Quote: Wheres My Shirt "Which would cause a force on the ball, and as I said, the mass only effects the force, so I took that into account "Mass would have no effect on speed, direction, or the path of the ball" It's not as straightforward as you might think; if the two balls have the same shape and velocity at release, they don't necessarily have the same trajectory ... Let's ignore gravity and just look at the air resistance - the force from that air resistance is proportional to the velocity squared (roughly speaking): F = kv^2 (k is some friction factor) We're expecting the force due to air resistance to be the same on both balls, as it only depends on the shape of the ball and the velocity. As we all know, F = ma, and so; kv^2 = ma kv^2 = m d/dt v or, another way, k (dr/dt)^2 = m d^r/dt^2 So we see that how the velocity of the ball changes in the face of air resistance contains a term dependent on the mass of the ball. I suspect that the mass of the ball is therefore significant in the case of 2 otherwise identical balls thrown at the same speed in the presence of air resistance. I think the trajectories may well be different, but I've not bothered to plot any of them! Edit - rather than bothering to solve the equations of motion numerically, I used some Google-fu and came up with this: jersey.uoregon.edu/vlab/Cannon/ which I think demonstrates the problem. Click the drag on button, and fire the cannon. then only change the density of the projectile, and try again!
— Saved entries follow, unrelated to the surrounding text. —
Definition disk_sync (all : bool) (a : bool * nat) (d : Disk) : Disk * result bytes unit :=
  if fst a then (mk_disk (d_contents d) (d_pending d) (length (d_contents d)), Ok tt) else (d, Err (str "I/O error")).

Lemma take_prefix_app {A} n (l k : list A) : take n l `prefix_of` take n (l ++ k).
Proof. rewrite take_app. by apply prefix_app_r. Qed.

#[export] Instance disk : BufFile.
Proof.
  refine (Build_BufFile Disk (bool * nat) d_contents d_pending (fun d => take (d_durable d) (d_contents d)) disk_write disk_flush disk_sync _ _ _ _ _ _ _).
  - intros d. exists (drop (d_durable d) (d_contents d)). by rewrite take_drop.
  - intros [ok n] bs d. exists (if ok then length bs else n). cbn. split_and!; [|by apply prefix_app_r|apply take_prefix_app].
    rewrite <- (assoc_L (++)), take_drop. destruct ok; [by rewrite firstn_all|done].
  - intros [[] n] bs d; [|done]. intros _. cbn. by rewrite <- (assoc_L (++)), take_drop.
  - intros [ok n] d. cbn. split_and!; [by rewrite <- (assoc_L (++)), take_drop|by apply prefix_app_r|apply take_prefix_app].
  - intros [[] n] d; [|done]. intros _. cbn. apply drop_all.
  - intros all [[] n] d; cbn; split_and!; try done. rewrite firstn_all. exists (drop (d_durable d) (d_contents d)). by rewrite take_drop.
  - intros all [[] n] d; [|done]. intros _. cbn. by rewrite firstn_all.
Defined.

Definition good : bool * nat := (true, 0%nat).
Definition text (seq : Z) (s : string) : sink_call (H := disk) := CallRecord (H := disk) (true, 2%nat) (mk_audit seq 0 (TextFrame (str s))).
Definition recording : TrackedRecording (H := disk) :=
  mk_tracked (mk_guac_sink (str "session.guac") (mk_disk [] [] 0) 0) false None false.

Lemma recording_intact_witness :
  let calls := [text 0 "3.nop;"] ++ CallCheckpoint (H := disk) good good :: [text 1 "4.sync,1.1;"] in
  let fin := record_session calls (Finalized (H := disk) good good) recording in
  str "3.nop;" `prefix_of` durable (sink_file fin) /\ contents (sink_file fin) `prefix_of` recorded calls /\
  durable (sink_file fin) = recorded calls /\ length (recorded calls) = 17%nat.
Proof.
  destruct (recording_intact [text 0 "3.nop;"] good good [text 1 "4.sync,1.1;"] (Finalized (H := disk) good good) recording true)
    as (H1 & H2 & H3); [by vm_compute|].
  split; [by apply H1|]. split; [by apply H2|]. split; [by apply H3|by vm_compute].
Defined.

(** A disk that hangs when the recording is finalised: the wait is given up
    after ten seconds, nothing notes a fault, and the row ends complete
    although the last instruction was never written. *)
Example timed_out_complete : let fin := record_session [text 0 "3.nop;"] (TimedOut (H := disk) None) recording in
  ended_status (fault fin) true Recording = Complete /\ contents (sink_file fin) = str "3.".
Proof. by vm_compute. Qed.
End SinkExamples.
Lemma store_step_inv w w' : step jitter config w w' -> inv w -> inv w'.
Proof.
  intros Hs Hi. destruct Hs; [by apply tick_inv|by apply insert_inv|by eapply create_inv|by apply append_inv|by apply finish_inv|
    by apply restart_inv|by apply cut_inv|by apply pass_inv].
Qed.

Lemma start_inv b : inv (start b).
Proof. split; cbn; try done; set_solver. Qed.

Lemma reachable_keeps b w : reachable jitter config b w -> inv w.
Proof.
  assert (forall w0, rtc (step jitter config) w0 w -> inv w0 -> inv w) as Hk.
  { intros w0 Hr. induction Hr as [|w1 w2 w3 Hs _ IH]; [done|]. intros Hi. by eapply IH, store_step_inv. }
  intros Hr. apply (Hk (start b) Hr), start_inv.
Qed.

End kept.
End Kept.

(** * Examples *)
Module StoreExamples.
Import Upload Store Kept Reference.

(** Committed blobs and the latest block of each id. *)
Definition shelf : Type := gmap bytes bytes * gmap (bytes * bytes) bytes.

Definition commit (n : bytes) (ids : list bytes) (b : shelf) : shelf :=
  match mapM (fun id => snd b !! (n, id)) ids with Some ds => (<[n := concat ds]> (fst b), snd b) | None => b end.

#[export] Instance shelves : BlobStore.
Proof.
  refine (Build_BlobStore shelf (fun b n => fst b !! n) (fun b n id => snd b !! (n, id))
    (fun n id d b => (fst b, <[(n, id) := d]> (snd b))) commit (fun n b => (delete n (fst b), snd b)) _ _ _ _ _ _).
  - done.
  - intros n id d b id'. cbn. case_bool_decide as E; [subst; by rewrite lookup_insert_eq|]. rewrite lookup_insert_ne; [done|congruence].
  - intros n ids ds b E. unfold commit. rewrite E. cbn. by rewrite lookup_insert_eq.
  - intros n ids ds b E. unfold commit. by rewrite E.
  - intros n ids b m Hm. unfold commit. destruct (mapM _ _); [|done]. cbn. by rewrite lookup_insert_ne.
  - intros n b m. cbn. case_bool_decide as E; [subst; by rewrite lookup_delete_eq|by rewrite lookup_delete_ne].
Defined.

Definition at_once (z : Z) : Z := z.
Definition config : RecordingConfig := get_config (Some (str "true")) (Some (str "1")) (Some (str "azure_blob")).

Definition fine : Answer := mk_answer true (mk_answers true (fun _ => Some (fun _ => Success)) (fun _ => Success)) (fun _ => Success).
Definition failing : Answer := mk_answer false (mk_answers false (fun _ => None) (fun _ => Failure false false)) (fun _ => Failure false false).

Definition name : bytes := str "session-1.guac".
Definition text : bytes := str "3.nop;".

(** A session that is recorded, and a pass a minute later that uploads it. *)
Definition recorded_row : Row := mk_row name false 0 Recording.
Definition w1 : World := insert_start (str "1") name (start (∅, ∅)).
Definition w2 : World := create name recorded_row w1.
Definition w3 : World := append name text w2.
Definition w4 : World := finish (str "1") name None true w3.
Definition w5 : World := set_now (now w4 + 60000) w4.
Definition passes (n : nat) (w : World) : World := Nat.iter n (pass_step at_once config fine) w.

Lemma reachable_step b w w' : reachable at_once config b w -> step at_once config w w' -> reachable at_once config b w'.
Proof. intros Hr Hs. by eapply rtc_r. Qed.

Lemma pass_live a w : live (pass_step at_once config a w) = live w.
Proof. unfold pass_step, purge_row. by repeat case_match. Qed.

Lemma reachable_passes n b w : live w = ∅ -> reachable at_once config b w -> reachable at_once config b (passes n w).
Proof.
  intros Hl Hr. unfold passes.
  assert (live (Nat.iter n (pass_step at_once config fine) w) = ∅) as Hn by (induction n as [|n IH]; [done|cbn; by rewrite pass_live]).
  induction n as [|n IH]; [done|]. cbn in *. rewrite pass_live in Hn. eapply reachable_step; [by apply IH|]. apply step_pass.
  intros _ m f Hm. rewrite Hn in Hm. by apply not_elem_of_empty in Hm.
Qed.

Lemma w5_reachable : reachable at_once config (∅, ∅) w5.
Proof.
  eapply reachable_step; [|apply step_tick; lia].
  eapply reachable_step; [|apply (step_finish at_once config w3 (str "1") recorded_row None true); by vm_compute].
  eapply reachable_step; [|apply (step_append at_once config w2 name text); refine (bool_decide_unpack _ _); by vm_compute].
  eapply reachable_step; [|apply (step_create at_once config w1 (str "1") recorded_row); by vm_compute].
  eapply reachable_step; [apply rtc_refl|]. apply step_insert; [done| |by vm_compute]. split_and!; [done|done|]. intros sid r Hr. done.
Qed.

Example pass_uploads : files (passes 10 w5) !! name = None /\ committed (blob (passes 10 w5)) name = Some text /\
  rows (passes 10 w5) !! str "1" = Some (mk_row name true 0 Complete).
Proof. split_and!; by vm_compute. Qed.


(** When the UPDATE after an upload fails, the file is removed all the same:
    the row still says the recording is local, and opening it finds nothing
    although the storage has it. *)
Definition unmarked_world : World := pass_step at_once config fine (pass_step at_once config failing (passes 7 w5)).

Example update_fails : rows unmarked_world !! str "1" = Some (mk_row name false 0 Complete) /\
  open_recording unmarked_world (mk_row name false 0 Complete) = None /\ committed (blob unmarked_world) name = Some text.
Proof. split_and!; by vm_compute. Qed.

(** When a blob cannot be deleted, its row is: nothing knows of it any more. *)
Definition refused : Answer := mk_answer true (upload fine) (fun _ => Failure false false).
Definition purged : World :=
  passes 2 (pass_step at_once config refused (passes 3 (set_now (2 * DAY) (set_place Idle (passes 10 w5))))).
(* ===== verification/LinkSupervisor.v ===== *)
(** * backend: the links to the DMZ and their supervisors

    [services/dmz_link/registry.rs], [supervisor.rs] and [config.rs].  The
    supervisor of an endpoint is a program over its registry, its tokens and
    the awaits of a cycle; the node is a transition system of all supervisors,
    administrators' kicks (in the two steps they take), failing pings and the
    shutdown. *)

From S2P Require Import Prelude Machine Text Crates Protocol Handshake Link Resilience.

Local Open Scope Z_scope.

(** ** Configuration ([LinkConfig]) *)

Module Config.
Section config.
Context `{Base64} (to_lowercase : bytes -> bytes) (default_version : bytes).

Record LinkConfig : Type := mk_config {
  cluster_id : bytes; node_id : bytes; software_version : bytes; endpoints : list bytes; psks : gmap bytes bytes
}.

Definition PSK_PREFIX : bytes := str "STRATA_DMZ_LINK_PSK_".

(** [trim_start_matches]: the prefix is removed as often as it occurs. *)
Fixpoint trim_start_matches (fuel : nat) (p s : bytes) : bytes :=
  match fuel with
  | O => s
  | S fuel => if bool_decide (take (length p) s = p) then trim_start_matches fuel p (drop (length p) s) else s
  end.

Definition parse_endpoints (raw : bytes) : list bytes := filter (fun s => s <> []) (trim <$> split 44 raw).

Fixpoint parse_psks (vars : list (bytes * bytes)) (psks : gmap bytes bytes) : result string (gmap bytes bytes) :=
  match vars with
  | [] => Ok psks
  | (k, v) :: vars =>
      let id := to_lowercase (trim_start_matches (length k) PSK_PREFIX k) in
      if bool_decide (id = []) then parse_psks vars psks
      else match b64_decode STANDARD (trim v) with
           | Some raw => parse_psks vars (<[id := raw]> psks)
           | None => Err "invalid base64"%string
           end
  end.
Quote: Wheres My Shirt "Which would cause a force on the ball, and as I said, the mass only effects the force, so I took that into account "Mass would have no effect on speed, direction, or the path of the ball" It's not as straightforward as you might think; if the two balls have the same shape and velocity at release, they don't necessarily have the same trajectory ... Let's ignore gravity and just look at the air resistance - the force from that air resistance is proportional to the velocity squared (roughly speaking): F = kv^2 (k is some friction factor) We're expecting the force due to air resistance to be the same on both balls, as it only depends on the shape of the ball and the velocity. As we all know, F = ma, and so; kv^2 = ma kv^2 = m d/dt v or, another way, k (dr/dt)^2 = m d^r/dt^2 So we see that how the velocity of the ball changes in the face of air resistance contains a term dependent on the mass of the ball. I suspect that the mass of the ball is therefore significant in the case of 2 otherwise identical balls thrown at the same speed in the presence of air resistance. I think the trajectories may well be different, but I've not bothered to plot any of them! Edit - rather than bothering to solve the equations of motion numerically, I used some Google-fu and came up with this: jersey.uoregon.edu/vlab/Cannon/ which I think demonstrates the problem. Click the drag on button, and fire the cannon. then only change the density of the projectile, and try again!
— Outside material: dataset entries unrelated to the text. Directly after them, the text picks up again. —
(** * Phonetic confusion analysis (data2.js): a shallow embedding

    The script scores every name of a list ([calculateComplexity]), groups the
    names by their Double Metaphone code ([phoneticMap]), turns every group of
    two or more names into a cluster ([clusters]) scored by
    [calculateConfusionScore], and sorts the clusters by that score.

    Conventions of the embedding.
    - A JavaScript Number is a value of [num]: an exact rational, or one of the
      three special values NaN, +Infinity and -Infinity that the script can
      reach through a division by zero or an empty [Math.min]/[Math.max].
      Rounding of binary64 arithmetic is not modelled, and the two zeros are
      identified (a zero divisor behaves as +0).
    - A JavaScript string is the list of its UTF-16 code units.
    - The three functions the script takes from npm packages
      ([natural.JaroWinklerDistance], [natural.LevenshteinDistance],
      [doubleMetaphone]) are variables of a section; what is assumed about
      them is stated as hypotheses where it is used. *)

From Stdlib Require Import Ascii String.
From Stdlib Require Import List Bool Arith ZArith NArith QArith Qminmax Lia Lqa.
From Stdlib Require Import Permutation Sorted.
From Stdlib Require DecimalString DecimalN.
Import ListNotations.

Set Implicit Arguments.

(** ** Numbers *)

Inductive num : Type :=
| Fin (q : Q)
| NaN
| PInf
| NInf.

Definition num_of_nat (n : nat) : num := Fin (inject_Z (Z.of_nat n)).
Definition num_of_Z (z : Z) : num := Fin (inject_Z z).

(** Same number: rationals up to [Qeq], special values up to identity.  This is
    equality of the denoted value, not the [===] of the language (under which
    NaN differs from itself). *)
Definition num_eq (a b : num) : Prop :=
  match a, b with
  | Fin p, Fin q => (p == q)%Q
  | NaN, NaN => True
  | PInf, PInf => True
  | NInf, NInf => True
  | _, _ => False
  end.

Definition num_neg (a : num) : num :=
  match a with
  | Fin q => Fin (- q)
  | NaN => NaN
  | PInf => NInf
  | NInf => PInf
  end.

(** Sum.  The sum of two rationals is exact, where the language rounds it to
    the nearest Number: a result computed here can differ from the one of
    an engine in its last digit. *)
Definition num_add (a b : num) : num :=
  match a, b with
  | NaN, _ | _, NaN => NaN
  | Fin p, Fin q => Fin (p + q)
  | PInf, NInf | NInf, PInf => NaN
  | PInf, _ | _, PInf => PInf
  | NInf, _ | _, NInf => NInf
  end.

Definition num_sub (a b : num) : num := num_add a (num_neg b).

(** An infinity scaled by the rational [q]: NaN for zero. *)
Definition scale_inf (positive : bool) (q : Q) : num :=
  match (q ?= 0)%Q with
  | Eq => NaN
  | Gt => if positive then PInf else NInf
  | Lt => if positive then NInf else PInf
  end.

Definition num_mul (a b : num) : num :=
  match a, b with
  | NaN, _ | _, NaN => NaN
  | Fin p, Fin q => Fin (p * q)
  | Fin p, PInf | PInf, Fin p => scale_inf true p
  | Fin p, NInf | NInf, Fin p => scale_inf false p
  | PInf, PInf | NInf, NInf => PInf
  | PInf, NInf | NInf, PInf => NInf
  end.

(** Division: a zero divisor gives NaN for [0/0] and an infinity of the sign
    of the dividend otherwise.  The quotient of two rationals is exact, where
    the language rounds it; and the zero divisor is read as +0, where the
    language also has -0 (which the script reaches only for a value read
    from a numeral such as -0) and gives the opposite infinity for it. *)
Definition num_div (a b : num) : num :=
  match a, b with
  | NaN, _ | _, NaN => NaN
  | Fin p, Fin q =>
      match (q ?= 0)%Q with
      | Eq => match (p ?= 0)%Q with
              | Eq => NaN
              | Gt => PInf
              | Lt => NInf
              end
      | _ => Fin (p / q)
      end
  | Fin _, (PInf | NInf) => Fin 0
  | (PInf | NInf), (PInf | NInf) => NaN
  | PInf, Fin q => match (q ?= 0)%Q with Lt => NInf | _ => PInf end
  | NInf, Fin q => match (q ?= 0)%Q with Lt => PInf | _ => NInf end
  end.

(** [a < b] of the language: false as soon as one side is NaN. *)
Definition num_ltb (a b : num) : bool :=
  match a, b with
  | NaN, _ | _, NaN => false
  | Fin p, Fin q => match (p ?= q)%Q with Lt => true | _ => false end
  | NInf, (Fin _ | PInf) => true
  | Fin _, PInf => true
  | _, _ => false
  end.

Definition num_gtb (a b : num) : bool := num_ltb b a.

(** [Math.min] and [Math.max] of two arguments: NaN is absorbing. *)
Definition min2 (a b : num) : num :=
  match a, b with
  | NaN, _ | _, NaN => NaN
  | _, _ => if num_ltb b a then b else a
  end.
Right, so what we've learned here is that...

Momentum, i.e. mass x velocity, isn't relevant to why the ball travels forward.

Mass is only relevant in relation to the ball, and that only matters in relation to forces acting upon it (i.e. the player, air resistance and gravity).

Velocity is the only important factor in why the ball travels forward. That is, the velocity of the player in a given direction is transferred to the ball at the time of release, and it's path will be defined by that in conjunction with: the angle of release and the force applied to the ball at that angle of release (as well as the forces of gravity and air resistance).

So really, momentum appears to have absolutely nothing to do it. Stevo should rename it to a more accurate "transferable velocity" rule!

Seriously though, you all need to get laid.

Or have a damn good monkey spank.

What Wellsy said on the last page was actually correct

But you didn't think so

I just pointed out that your refutation was only valid in the case of no air resistance. Your references to the force required was purely i the context of getting the ball up to that velocity as you passed it, not what happened afterwards

Which is not true in the case of air resistance being present.

Absolutely, momentum would only really apply in a perfect elastic reaction - whereby the momentum of the player is transferred to the ball. Considering the player has about 500 kgm/s, that would mean a player would need to throw the ball at about mach 3 for momentum to have any application.

That's quite impressive! I get bored after about 22

Not true, I actually changed my wording so that that would not be the case - "mass would only effect the required force to get it to that speed and in that direction".

Just because I didn't make clear what was applying the force doesn't change the fact I didn't exclude air resistance.

Can you work out the path of the ball then (other forces acting on it like air resistance and gravity) using trigonometry then?

i.e. If a static player passes a ball backwards at a 45degree angle at 10m/s, then using trigonometry it's velocity in a directly backwards direction is 7m/s.

If then a second player makes the exact same pass but is running forwards at 10m/s, then it would travel forward at 3m/s? (10m/s forwards - 7m/s backwards = 3m/s forwards).

Using Newtonian physics you can, yes.

To your example, then yes, the ball would travel forward at approximately 3m/s. At such slow speeds air resistance wouldn't have too much of an effect anyway.